I read something online recently that hasn’t left me since.
It said: “You don’t need to suffer. Just leave. Life is too short to be uncomfortable.”
It was one of those aesthetically-pleasing carousel posts, with muted tones and soft language that makes dysfunction feel empowering. At first, it sounded… convincing. But then I paused.
Because isn’t patience, by nature, uncomfortable?
A few weeks ago, I quietly stepped away from social media. I had checked my screen time and felt sick. Hours and hours lost to scrolling, constantly plugged in, but so spiritually numb. I told myself I needed a detox. And in that silence, I began to notice a pattern, not just in myself, but in all of us.

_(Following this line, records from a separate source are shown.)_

(** * daart.eval: evaluation functions of the daart package

    A shallow embedding of [src/daart/eval.py]:
    [get_precision_recall], [int_over_union], [run_lengths] and
    [load_metrics_csv_as_df], together with the parts of numpy, itertools,
    scikit-learn and pandas those functions call.

    Conventions.
    - A one-dimensional integer array is a [list Z]; where the code
      computes in the array's fixed-width integer dtype, the dtype is a
      parameter and the wrap-around is written out.
    - A Python exception is the [Raise] branch of [result]; the exception
      class is recorded.
    - A float is carried as the exact rational ([Q]) that it rounds; the
      IEEE special values the code can produce or test for ([nan], the
      infinities) are constructors of [float64] of their own.  Rounding is
      not modelled.  The quotient of two counts is a single correctly
      rounded operation; of a float that comes out of several rounded
      operations (the f1 score) the properties below state only what
      rounding cannot change: being [nan], lying between 0 and 1, being
      equal to 1.
    - A [dict] is a [gmap].
    - Memory is unbounded: building an array or a dict never fails for lack
      of space. *)

From Stdlib Require Import QArith Lqa.
From stdpp Require Import gmap strings list fin_maps sorting.

Close Scope Q_scope.
Local Open Scope Z_scope.

(** ** Exceptions *)

Inductive exn : Type :=
  | AssertionError
  | ValueError
  | KeyError
  | IndexError
  | OverflowError.

Inductive result (A : Type) : Type :=
  | Ok (a : A)
  | Raise (e : exn).
Arguments Ok {A} a.
Arguments Raise {A} e.

#[global] Instance result_ret : MRet result := λ A a, Ok a.
#[global] Instance result_bind : MBind result := λ A B f r,
  match r with
  | Ok a => f a
  | Raise e => Raise e
  end.
(** * Query routing of the audit intelligence application (src/app.py)

    A shallow embedding of the keyword classifier [_determine_intent], the
    agent selector [_get_relevant_agents] and the communication-log metrics
    of [_display_smart_response], all methods of [AuditIntelligenceApp],
    followed by the per-session status dictionary kept by [_create_sidebar],
    [_process_query] and [_process_smart_query], the form handlers and what
    the displays list.

    Text is modelled by [string] (8-bit characters).  [str.lower] is the
    ASCII folding A-Z to a-z; characters outside A-Z are left unchanged, so
    the model is exact for 7-bit queries.  All keywords of the program are
    7-bit lower-case text.  Module [Unicode] at the end models text as code
    points, for what depends on letter case beyond 7 bits, and is shown to
    agree with the 8-bit model on 7-bit text. *)

From Stdlib Require Import ZArith List Ascii String Bool Lia.
From stdpp Require Import base option gmap strings.
Import ListNotations.

Local Open Scope string_scope.
Local Open Scope list_scope.

(** ** Python string primitives *)

Module PyStr.

(** One character of [str.lower()]. *)
Definition lower_char (c : ascii) : ascii :=
  let n := N_of_ascii c in
  if ((65 <=? n) && (n <=? 90))%N then ascii_of_N (n + 32) else c.

(** One character of [str.upper()]. *)
Definition upper_char (c : ascii) : ascii :=
  let n := N_of_ascii c in
  if ((97 <=? n) && (n <=? 122))%N then ascii_of_N (n - 32) else c.

(** [s.lower()] *)
Fixpoint lower (s : string) : string :=
  match s with
  | EmptyString => EmptyString
  | String c s' => String (lower_char c) (lower s')
  end.

(** [s.upper()] *)
Fixpoint upper (s : string) : string :=
  match s with
  | EmptyString => EmptyString
  | String c s' => String (upper_char c) (upper s')
  end.

(** [s.startswith(w)] *)
Fixpoint startswith (w s : string) : bool :=
  match w, s with
  | EmptyString, _ => true
  | String _ _, EmptyString => false
  | String a w', String b s' => Ascii.eqb a b && startswith w' s'
  end.

(** [w in s] on two [str] values: [w] occurs at some offset of [s]. *)
Fixpoint contains (w s : string) : bool :=
  startswith w s ||
  match s with
  | EmptyString => false
  | String _ s' => contains w s'
  end.

(** [any(word in s for word in words)] *)
Definition any_in (words : list string) (s : string) : bool :=
  existsb (fun word => contains word s) words.

(** Specification of substring containment. *)
Definition occurs (w s : string) : Prop :=
  exists pre post, s = String.append pre (String.append w post).

End PyStr.

(** ** Facts on the string primitives *)

Section PyStrFacts.
Import PyStr.
(** * NachOS file header (filesys/filehdr.cc): extent chains over a free-sector map

    A shallow embedding of [FileHeader] as the MP4 sources have it: a node
    holds [numBytes], [numSectors], a table [dataSectors] of [NumDirect]
    sector numbers, and an owned pointer [nextHeader] to a continuation
    node stored in sector [nextHeaderSector].  The methods [Allocate],
    [Deallocate], [FetchFrom], [WriteBack], [ByteToSector] and [FileLength]
    are transcribed with explicit state passing: the receiver, the free
    map and the disk go in and come out.

    - A C [int] is a [Z] with the 32-bit wrap-around written out.
    - A call ends in a [result]: a value, a failed [ASSERT], an undefined
      access, or the depth bound of a recursion that the sources do not
      bound.
    - The constants [SectorSize] and [NumDirect], the free map and the
      disk are not in the sources: the constants are parameters, the
      free map is an interface with the laws the spec gives it, the disk
      is a function from sector numbers to sector contents.

    The first part holds the definitions, the second the lemmas, and the
    properties of the specification come last in each group of lemmas,
    marked C1 to C10.  Further properties of the code, among them those
    of the constructor, of the destructor and of [Print], are marked
    with an X. *)

From Stdlib Require Import ZArith List Bool Lia Permutation.
Import ListNotations.
Open Scope Z_scope.

Set Implicit Arguments.

(** ** The C [int] *)

Definition INT_MIN : Z := - 2 ^ 31.
Definition INT_MAX : Z := 2 ^ 31 - 1.

(** Two's complement wrap-around of a 32-bit [int]. *)
Definition wrap (z : Z) : Z := (z + 2 ^ 31) mod 2 ^ 32 - 2 ^ 31.

Definition int_add (a b : Z) : Z := wrap (a + b).
Definition int_sub (a b : Z) : Z := wrap (a - b).
(** C division truncates toward zero. *)
Definition int_div (a b : Z) : Z := wrap (Z.quot a b).
Definition int_rem (a b : Z) : Z := Z.rem a b.

Definition in_int (z : Z) : Prop := INT_MIN <= z <= INT_MAX.

(** ** Outcomes of a call

    [AssertFailed] is a failed [ASSERT], which halts the machine;
    [Undefined] is an access outside an array or through a pointer that
    does not point to an object; [OutOfFuel] is a recursion cut off by
    the depth bound of the model. *)

Inductive result (A : Type) : Type :=
| Ok (a : A)
| AssertFailed
| Undefined
| OutOfFuel.

Arguments AssertFailed {A}.
Arguments Undefined {A}.
Arguments OutOfFuel {A}.

Definition bind {A B : Type} (r : result A) (k : A -> result B) : result B :=
  match r with
  | Ok a => k a
  | AssertFailed => AssertFailed
  | Undefined => Undefined
  | OutOfFuel => OutOfFuel
  end.

Notation "x <- r ;; k" := (bind r (fun x => k))
  (at level 61, r at next level, right associativity).
Notation "' pat <- r ;; k" := (bind r (fun x => match x with pat => k end))
  (at level 61, pat pattern, r at next level, right associativity).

We’re constantly running from discomfort.
Not walking, running.
From awkward conversations. From slow seasons. From relationships that take real work. From emotions that don’t feel tidy.
We want the reward without the waiting. The healing without the hurt.
We glamorize the strength of the Sahaba, their bravery, their patience, their trust, but when faced with even the smallest test, we flinch. We want shortcuts. We want soft landings.
We say we want to be like them… but are we even trying?
And yet, Allah tells us, gently but firmly:
“O you who believe, seek comfort in patience and prayer. Allah is truly with those who are patient.” (2:153)
There’s no footnote.
No asterisk that says “…as long as it’s convenient.”
Just sabr.
And Him.
I’ve been rereading Ibn al-Qayyim’s “Patience and Gratitude” during this still season of mine. One line hit me in the chest:
“True patience is to be patient when it is most difficult, and when giving up is easier than enduring.”
And I realized something that made me tear up. I’ve been calling a lot of things “patience” that were really just comfort.
Patience when I had clarity.
Patience when it was short-term.
Patience when I could see the outcome.
But what about when it’s dark?
When the days feel hollow and nothing is changing?
When you’re praying and crying and still feel like you’re standing still?
That’s the sabr Allah is talking about.
That’s the sabr that counts.
I think about Prophet Nuh (AS) a lot. He preached for 950 years.
Nine. Hundred. And. Fifty.
Can you even imagine?
Preaching and praying and hoping, for generations, and still watching them turn away.
Most of us lose heart after nine days. We beg Allah to answer our du’as by next week. We call our jobs a test after three hard months. We give up on people, on dreams, on the one thing we spent YEARS begging Allah for so fast.
But Nuh (AS) stayed. Not because it was easy. But because it was obedience.
And that’s the thing: we’re not prophets, but we are still called to the same sabr. If it wasn’t meant for us, Allah wouldn’t have shared their stories. If it were easy, He wouldn’t have promised His company to the patient.
We archive people like old stories. We romanticize the soft exit. We see discomfort and assume it’s a sign to leave.
We don’t stay. We don’t wait.
We don’t ask what Allah wants from us in that moment, we ask how we can feel better, faster. We throw away things faster than we repair them.
Friendships. Commitments. Dreams. Marriages. Even our relationship with Allah, sometimes.
But here’s the thing:
That isn’t what Allah promised us.
The Prophet (SAW) said, “This world is a prison for the believer and a paradise for the disbeliever.”
And yet, the moment life feels like a cage, we assume something’s wrong.
We run not because we’re weak, but because we’ve been taught that strength looks like leaving. That ease is always the goal. That everything should be effortless.
But patience is not effortless. Life isn’t effortless.
It is restraint. Endurance. Choosing Allah over yourself again and again, even when your chest is tight and the answers haven’t come.
And I believe So much of this stems from westernized thinking.
Self first. Comfort first. Autonomy above all.
And while those ideas sound liberating, they’re NOT for us.
Because believers were never meant to move through life on those terms. We are meant to return, again and again, to the only standard that matters:
“What does Allah say about this?”
“What does Islam teach me here?”
So I’m hosting a webinar this Saturday at 6:00pm WAT, because I think this conversation needs to happen. We need a reset.
Together, we’re going to ask the question that really matters:
“What does Islam say about sabr and what does that look like in this generation?”
Because patience isn’t patience if it’s easy.
But it is holy. It is honored. And Allah Himself is with those who have it.